TASK DATA:
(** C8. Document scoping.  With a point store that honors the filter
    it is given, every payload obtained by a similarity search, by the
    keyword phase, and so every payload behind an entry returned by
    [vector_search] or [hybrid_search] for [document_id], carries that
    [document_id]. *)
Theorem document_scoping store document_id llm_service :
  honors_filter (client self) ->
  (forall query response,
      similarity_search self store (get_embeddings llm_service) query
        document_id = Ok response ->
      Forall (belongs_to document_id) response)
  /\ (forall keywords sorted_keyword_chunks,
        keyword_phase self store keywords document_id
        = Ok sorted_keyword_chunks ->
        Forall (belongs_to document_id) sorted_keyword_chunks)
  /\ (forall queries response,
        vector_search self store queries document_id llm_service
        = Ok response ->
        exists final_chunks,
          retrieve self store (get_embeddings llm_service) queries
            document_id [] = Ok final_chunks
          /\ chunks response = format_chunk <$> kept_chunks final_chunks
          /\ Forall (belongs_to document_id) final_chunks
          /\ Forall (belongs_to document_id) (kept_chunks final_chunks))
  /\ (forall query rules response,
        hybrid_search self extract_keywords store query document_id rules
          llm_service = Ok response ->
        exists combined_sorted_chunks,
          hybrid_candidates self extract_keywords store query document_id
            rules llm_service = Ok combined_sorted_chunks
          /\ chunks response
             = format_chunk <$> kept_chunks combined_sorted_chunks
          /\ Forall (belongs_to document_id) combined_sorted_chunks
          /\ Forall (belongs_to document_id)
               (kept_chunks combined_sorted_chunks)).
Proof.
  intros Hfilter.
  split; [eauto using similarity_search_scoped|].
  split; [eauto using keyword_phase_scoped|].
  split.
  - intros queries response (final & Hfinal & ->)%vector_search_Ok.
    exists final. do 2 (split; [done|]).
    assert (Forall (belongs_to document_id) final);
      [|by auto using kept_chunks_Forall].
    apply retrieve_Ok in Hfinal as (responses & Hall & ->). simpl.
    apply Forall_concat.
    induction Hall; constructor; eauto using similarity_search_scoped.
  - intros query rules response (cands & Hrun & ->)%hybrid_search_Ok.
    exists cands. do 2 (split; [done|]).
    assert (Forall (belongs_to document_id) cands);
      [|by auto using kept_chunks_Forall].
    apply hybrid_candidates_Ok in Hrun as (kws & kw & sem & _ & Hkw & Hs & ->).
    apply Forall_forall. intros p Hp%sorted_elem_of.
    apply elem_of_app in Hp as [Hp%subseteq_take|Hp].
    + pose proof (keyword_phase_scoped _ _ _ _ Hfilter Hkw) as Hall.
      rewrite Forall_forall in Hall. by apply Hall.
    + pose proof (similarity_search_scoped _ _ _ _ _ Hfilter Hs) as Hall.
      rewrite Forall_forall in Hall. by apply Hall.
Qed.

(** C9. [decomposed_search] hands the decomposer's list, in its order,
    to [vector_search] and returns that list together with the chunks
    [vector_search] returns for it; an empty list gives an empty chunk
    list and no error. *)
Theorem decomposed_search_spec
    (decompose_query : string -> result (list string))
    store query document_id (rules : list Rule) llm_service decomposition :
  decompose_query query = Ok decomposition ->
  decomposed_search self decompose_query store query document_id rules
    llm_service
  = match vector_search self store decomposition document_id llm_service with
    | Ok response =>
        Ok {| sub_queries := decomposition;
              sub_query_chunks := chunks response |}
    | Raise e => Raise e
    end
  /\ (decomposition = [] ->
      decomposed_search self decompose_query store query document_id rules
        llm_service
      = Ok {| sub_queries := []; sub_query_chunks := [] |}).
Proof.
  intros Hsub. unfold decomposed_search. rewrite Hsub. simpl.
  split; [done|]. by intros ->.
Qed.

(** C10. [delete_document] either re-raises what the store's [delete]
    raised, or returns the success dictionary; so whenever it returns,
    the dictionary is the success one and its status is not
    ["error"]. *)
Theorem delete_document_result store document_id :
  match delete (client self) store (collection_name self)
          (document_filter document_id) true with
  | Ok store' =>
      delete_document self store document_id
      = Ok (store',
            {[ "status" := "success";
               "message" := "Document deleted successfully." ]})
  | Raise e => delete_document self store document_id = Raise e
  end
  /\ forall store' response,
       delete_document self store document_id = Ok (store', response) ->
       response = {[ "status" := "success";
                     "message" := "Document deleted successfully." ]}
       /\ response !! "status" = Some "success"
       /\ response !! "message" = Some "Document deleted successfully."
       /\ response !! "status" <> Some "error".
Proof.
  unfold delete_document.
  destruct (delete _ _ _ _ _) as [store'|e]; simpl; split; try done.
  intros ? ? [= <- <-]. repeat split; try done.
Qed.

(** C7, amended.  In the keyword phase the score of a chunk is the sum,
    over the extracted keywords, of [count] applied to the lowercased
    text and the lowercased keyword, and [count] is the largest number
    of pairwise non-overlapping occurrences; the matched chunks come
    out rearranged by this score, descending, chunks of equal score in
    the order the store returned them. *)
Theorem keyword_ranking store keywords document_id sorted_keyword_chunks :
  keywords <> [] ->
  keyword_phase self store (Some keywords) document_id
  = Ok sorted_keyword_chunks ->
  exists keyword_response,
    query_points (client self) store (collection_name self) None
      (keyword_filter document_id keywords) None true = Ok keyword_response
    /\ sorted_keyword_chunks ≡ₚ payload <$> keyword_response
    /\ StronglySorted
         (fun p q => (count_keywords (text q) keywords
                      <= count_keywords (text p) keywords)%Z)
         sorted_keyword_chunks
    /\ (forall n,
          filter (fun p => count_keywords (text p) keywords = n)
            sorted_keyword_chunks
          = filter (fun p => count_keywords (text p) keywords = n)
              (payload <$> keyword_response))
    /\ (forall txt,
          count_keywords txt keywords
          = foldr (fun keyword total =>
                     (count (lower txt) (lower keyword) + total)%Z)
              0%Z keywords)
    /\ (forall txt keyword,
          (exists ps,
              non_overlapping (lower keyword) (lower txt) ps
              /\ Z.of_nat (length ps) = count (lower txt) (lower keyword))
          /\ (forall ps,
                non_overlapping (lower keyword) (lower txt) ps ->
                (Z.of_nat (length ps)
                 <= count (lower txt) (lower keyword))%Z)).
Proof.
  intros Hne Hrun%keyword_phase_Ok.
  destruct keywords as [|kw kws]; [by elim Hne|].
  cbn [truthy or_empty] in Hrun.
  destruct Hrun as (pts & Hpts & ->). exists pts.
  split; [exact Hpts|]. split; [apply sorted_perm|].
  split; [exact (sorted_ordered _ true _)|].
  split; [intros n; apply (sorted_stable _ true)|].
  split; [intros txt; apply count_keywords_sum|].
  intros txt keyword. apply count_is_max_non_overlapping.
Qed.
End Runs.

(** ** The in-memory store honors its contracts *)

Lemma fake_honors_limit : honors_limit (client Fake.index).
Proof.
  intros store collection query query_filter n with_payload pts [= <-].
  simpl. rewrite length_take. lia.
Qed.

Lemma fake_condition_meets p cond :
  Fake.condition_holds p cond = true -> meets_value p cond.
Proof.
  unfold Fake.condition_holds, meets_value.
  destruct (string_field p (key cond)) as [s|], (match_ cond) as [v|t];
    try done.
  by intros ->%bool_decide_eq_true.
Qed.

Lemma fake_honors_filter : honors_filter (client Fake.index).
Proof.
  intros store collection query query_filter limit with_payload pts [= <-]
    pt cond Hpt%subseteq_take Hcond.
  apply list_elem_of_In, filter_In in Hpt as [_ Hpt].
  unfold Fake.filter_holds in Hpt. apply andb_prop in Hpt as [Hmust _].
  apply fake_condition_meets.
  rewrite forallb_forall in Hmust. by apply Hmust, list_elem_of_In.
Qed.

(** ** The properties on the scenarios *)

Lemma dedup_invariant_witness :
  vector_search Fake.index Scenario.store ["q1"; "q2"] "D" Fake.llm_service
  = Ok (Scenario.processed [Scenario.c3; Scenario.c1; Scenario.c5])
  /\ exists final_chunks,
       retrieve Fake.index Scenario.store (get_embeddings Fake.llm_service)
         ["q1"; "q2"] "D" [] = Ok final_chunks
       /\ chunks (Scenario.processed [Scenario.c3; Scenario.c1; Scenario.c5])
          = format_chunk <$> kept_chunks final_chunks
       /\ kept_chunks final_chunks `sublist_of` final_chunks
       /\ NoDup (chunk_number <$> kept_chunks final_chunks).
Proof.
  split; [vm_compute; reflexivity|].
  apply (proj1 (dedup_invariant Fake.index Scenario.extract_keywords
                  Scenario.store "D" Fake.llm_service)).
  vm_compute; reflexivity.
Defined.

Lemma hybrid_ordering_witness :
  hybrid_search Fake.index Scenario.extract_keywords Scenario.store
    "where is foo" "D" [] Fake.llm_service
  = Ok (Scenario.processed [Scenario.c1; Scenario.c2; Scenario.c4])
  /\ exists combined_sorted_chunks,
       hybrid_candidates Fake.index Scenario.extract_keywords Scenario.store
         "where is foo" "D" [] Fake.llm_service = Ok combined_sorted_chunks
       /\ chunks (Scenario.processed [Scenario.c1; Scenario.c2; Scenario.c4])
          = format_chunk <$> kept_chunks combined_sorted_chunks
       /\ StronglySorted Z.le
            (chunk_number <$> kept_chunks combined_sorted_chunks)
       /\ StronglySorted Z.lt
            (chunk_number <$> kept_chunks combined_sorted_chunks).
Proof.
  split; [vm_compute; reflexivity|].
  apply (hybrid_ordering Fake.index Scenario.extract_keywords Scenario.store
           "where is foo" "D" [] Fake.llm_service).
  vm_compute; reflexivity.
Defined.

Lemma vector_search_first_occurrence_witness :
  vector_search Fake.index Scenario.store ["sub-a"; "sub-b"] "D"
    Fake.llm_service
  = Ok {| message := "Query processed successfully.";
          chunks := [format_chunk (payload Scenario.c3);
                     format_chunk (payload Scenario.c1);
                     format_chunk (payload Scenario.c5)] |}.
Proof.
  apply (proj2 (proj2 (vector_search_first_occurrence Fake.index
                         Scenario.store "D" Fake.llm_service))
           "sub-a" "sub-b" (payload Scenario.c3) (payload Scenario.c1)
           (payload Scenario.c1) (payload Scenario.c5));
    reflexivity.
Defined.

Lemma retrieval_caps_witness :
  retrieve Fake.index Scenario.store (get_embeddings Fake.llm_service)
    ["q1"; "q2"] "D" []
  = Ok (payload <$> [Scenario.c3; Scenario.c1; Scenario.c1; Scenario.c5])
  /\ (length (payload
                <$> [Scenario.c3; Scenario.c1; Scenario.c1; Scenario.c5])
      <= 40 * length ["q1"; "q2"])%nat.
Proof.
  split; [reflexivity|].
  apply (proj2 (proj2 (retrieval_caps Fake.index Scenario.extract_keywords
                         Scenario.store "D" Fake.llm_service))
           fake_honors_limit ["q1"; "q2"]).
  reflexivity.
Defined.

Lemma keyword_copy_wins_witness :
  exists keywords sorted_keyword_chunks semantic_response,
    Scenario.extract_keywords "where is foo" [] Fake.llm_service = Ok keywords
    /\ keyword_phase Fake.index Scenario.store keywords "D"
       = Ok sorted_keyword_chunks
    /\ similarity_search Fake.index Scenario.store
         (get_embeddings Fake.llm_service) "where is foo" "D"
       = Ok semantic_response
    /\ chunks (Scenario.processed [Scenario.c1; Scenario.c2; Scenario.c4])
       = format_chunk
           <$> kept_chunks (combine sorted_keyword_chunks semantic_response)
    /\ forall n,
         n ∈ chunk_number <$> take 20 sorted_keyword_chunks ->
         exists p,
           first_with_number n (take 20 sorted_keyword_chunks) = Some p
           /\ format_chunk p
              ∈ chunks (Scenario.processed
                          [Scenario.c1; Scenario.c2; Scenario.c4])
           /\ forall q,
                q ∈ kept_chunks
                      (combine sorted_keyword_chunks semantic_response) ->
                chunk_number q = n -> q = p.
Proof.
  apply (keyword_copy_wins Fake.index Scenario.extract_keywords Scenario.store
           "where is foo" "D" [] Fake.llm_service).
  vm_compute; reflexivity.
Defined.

WORK INSTRUCTION: From the very first line of the data through the line with "Theorem document_scoping store" in it, please reproduce each line exactly and output nothing more.

RESPONSE TO THE TASK:
(** C8. Document scoping.  With a point store that honors the filter
    it is given, every payload obtained by a similarity search, by the
    keyword phase, and so every payload behind an entry returned by
    [vector_search] or [hybrid_search] for [document_id], carries that
    [document_id]. *)
Theorem document_scoping store document_id llm_service :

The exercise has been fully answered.